I'm currently working on Ciphertext Policy Attribute-Based Encryption (CP-ABE). So far I'm only using it with a basic understanding how it actually works. Now I want to understand it a bit better, but I've never learned anything about bilinear groups or pairing-based cryptography.
To start with I would like to calculate a very simple example on my own.
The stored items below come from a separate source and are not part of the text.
(* ===== verification/Prelude.v ===== *)
(** * Verification of the quantum-coin node

    The program is a fork of go-ethereum whose blocks are decided by a
    proof-of-stake consensus with signed proposals, acknowledgements, precommits
    and commits.  This library models parts of it as Rocq functions and proves what
    makes them correct.  This file is the prelude; the header describes the whole
    library.

    ** How Go is modelled

    A Go call returns, fails with an error, or panics ([outcome]).  Code with state
    runs in the monad [M S]: the state [S] is threaded, a failing call keeps the
    writes made before the failure, and [ext] reads the next answer of an outside
    oracle (clock, random numbers, the disk).  Iterating over a Go map ([range])
    yields the entries in an order chosen by the oracle, so a theorem about such a
    function is about every order.  Machine integers are integers with their
    wrap-around written out ([u8], [u64], [i64], ...); big integers are [Z]; byte
    strings are lists of bytes; maps are finite maps of stdpp; a nil slice and an
    empty one are told apart where the code does ([slice]).  Code outside the
    repository (Keccak-256, signatures, the random generator, floating point, the
    p2p layer, the clean cache) is a class whose fields state its documented
    behaviour; every theorem that assumes such a class has a witness with a
    concrete instance.

    ** The files

    - Prelude: outcomes, the monad and its weakest-precondition calculus, ranges,
      integers, generic lemmas on lists, options and maps.
    - Common: src/common (hashes, addresses, big integers, byte helpers), the
      hashing of src/crypto/crypto.go, the wire packet of
      src/eth/protocols/eth/protocol.go.
    - Rlp, RlpEnc, RlpDec, RlpRaw: src/rlp.  The buffered encoder equals a recursive
      reference encoding; the stream decoder accepts exactly the canonical encodings
      and never panics; the slice helpers find the values of an encoding.
    - Trie, TrieMap, TrieHash, TrieDB, TrieEnc, TrieStore, TrieCommit, TriePersist,
      TrieBound, TrieSpec: src/trie (encoding.go, node.go, trie.go, hasher.go,
      committer.go, database.go).  Trie holds lookup, insertion and deletion on
      partly loaded nodes; TrieMap shows that they implement a finite map and keep
      the minimal form; TrieHash and TrieDB hold hashing, committing and the node
      database; TrieSpec states the contract: a trie with its database refines a
      finite map, its root hash stands for the map, a committed trie opens again.
    - Selection: filterValidators, canPropose and getBlockProposer of
      src/consensus/proofofstake/PacketHandler.go: exactly what is selected, by the
      lottery and by its completion, independence of the map order, quorum
      intersection by deposits, the back-off.
    - Packets: packet types, hashes of the votes, clock functions.
    - Context: the keys of consensus contexts (context.go) and the part of Finalize
      that stores them; the contract that holds them is a map.
    - BlockValidator, Certificate: BlockValidator.go; what an accepted block proves,
      and that two conflicting blocks expose double signers.
    - Peer: PeerHandler.go, with its goroutines as tasks; no peer is handed a packet
      twice.  The order in which its two mutexes are taken is a model of its own.
    - Consensus, ConsensusInv, ConsensusRun: the consensus handler of
      PacketHandler.go, its invariant, and its runs: votes are final, a decided
      round carries a certificate, conflicting decisions are accountable, the block
      that is built passes validation.
    - Uint256, Uint256Spec, Uint256Div, Uint256Conv, Uint256Props: src/uint256, the
      256-bit integers as four 64-bit words.  Uint256 translates the operations;
      Uint256Spec, Uint256Div and Uint256Conv show what each computes; Uint256Props
      states the contract: arithmetic modulo 2^256, exact division, faithful
      conversions.
    - StateSpec, StateDB, StateRefine, StateProps: src/core/state (statedb.go,
      state_object.go, journal.go, access_list.go).  StateSpec holds the interface
      that the EVM uses (src/core/vm/interface.go) and the abstract state: a map of
      accounts with a stack of copies; StateDB the journaled database over tries;
      StateRefine and StateProps show that it refines the abstract state, that a
      snapshot brings everything back, and what finalising leaves.
    - EvmBase, EvmTable, EvmPre, Evm: src/core/vm.  EvmBase holds gas constants,
      checked arithmetic, stack, memory, opcodes and the analysis of jump
      destinations; EvmTable the instruction tables of every fork and the facts that
      their entries agree with; EvmPre the precompiled contracts; Evm the
      instructions with their gas functions, calls, creations and the interpreter,
      over any state database ([StateDB]).  The state of the EVM is a record; a frame
      adds memory, stack, contract and program counter.
    - EvmSim: a run over a database that implements the interface does what the run
      over the abstract state does.  EvmInv, EvmGas, EvmOps, EvmExec, EvmWrite,
      EvmCalls, EvmRun: over the abstract state, the invariant of a frame and that
      gas functions, instructions, calls, creations and the loop keep it.  EvmProps
      states the contract: a call returns, within its gas and without a fault;
      failures restore the state, static calls change nothing, no money is made,
      memory and refunds are bounded by gas; together with StateProps this holds for
      the EVM over the journaled database.  It also states what RETURNDATA is after a
      call of the identity contract, whose output aliases the memory of the caller.

    ** Fuel

    Recursion that is not structural takes fuel, and a theorem shows that the fuel
    given is enough.  The decoders of RLP recurse at most once per byte of input;
    the operations of the trie descend at most twice per nibble of the key
    ([keyFuel]); decodeNode recurses on strictly shorter buffers; the loop over the
    rounds of a block is bounded by the 255 rounds a byte can count, and the one
    value for which it does not end is the subject of a theorem.  The loop of the
    EVM and the calls it makes share one fuel, which is enough when it exceeds the
    gas: every turn that goes on costs gas, and a call gets less gas than its caller
    has left.

    ** Assumptions

    The state database rests on tries that answer without errors and on hashes of
    addresses that do not collide ([BaseState]).  The EVM runs with the rules of
    Homestead and EIP-150 or later ([envOk]), with at most 2^55 units of gas and a
    refund counter that leaves room for what this gas can add ([callable]); the
    calls of the node itself, which start with 2^64-1 units, are not covered.  Jump
    analyses are shared by the hash of the code and nothing is assumed of the hash
    function, so the panic of an analysis that is read past its end is not excluded.

    ** Not modelled

    Logging, metrics and statistics that are only printed.  Network and disk I/O
    below the interfaces the modelled code calls.  The signature schemes (C code).
    Data races: a method that holds a mutex runs to its end before another starts,
    except in the section on locks of Peer.  The reflection of package rlp is
    replaced by a universe of types.  The nodes that a lookup moves from disk to
    the clean cache are not tracked in the runs of TrieSpec; lookups that do so are
    modelled by [db_node].  The tracer of the EVM, and the change of its abort flag
    by another goroutine; the BLS12-381 contracts, which no fork lists.  The hash of
    the state: the pushing of storage and accounts into their tries.  The
    transaction pool, the state transition of a transaction, block import, the
    freezer, the downloader, accounts, RPC and user interfaces. *)

From Stdlib Require Export ZArith Lia.
From Stdlib Require Import Strings.Byte.
From stdpp Require Export base tactics option list gmap strings sorting fin_maps numbers.
From stdpp Require Export list_relations.

Declare Scope go_scope.
Delimit Scope go_scope with go.
#[global] Open Scope Z_scope.
#[global] Open Scope go_scope.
Therefore I'd like to use small numbers and very simple operations (although this definitely won't be secure).
I will just write what I tried to do for the first step (Setup) — would be great if someone could tell me whether it is completely wrong or if it goes in the right direction:
I chose a group generator of $g=7$ and an order of $p=13$. Therefore I got the group $G_0=\{1\ldots12\}$. (Correct so far?)
Then I defined $e(X,Y)=g^{XY}\bmod{}p$
Using this, I can now calculate the Public Key and the Master Key with two random integers $\alpha=3; \beta=4$:
$MK=\{\beta,g^\alpha\}=\{4,7^3\}=\{4,343\bmod13\}=\{4,5\}$
(Still correct?)
$PK=\{G_0,g,h=g^\beta,f=g^{1/\beta},e(g,g)^\alpha\}=\{G_0,7,7^4\bmod13,7^{1/4}\bmod13,7^{7*7*3}\bmod13\}=\{G_0,7,9,??,5\}$
(How can I calculate $7^{1/4}$?)
I hope to be able to do the rest on my own as soon as I understand this part.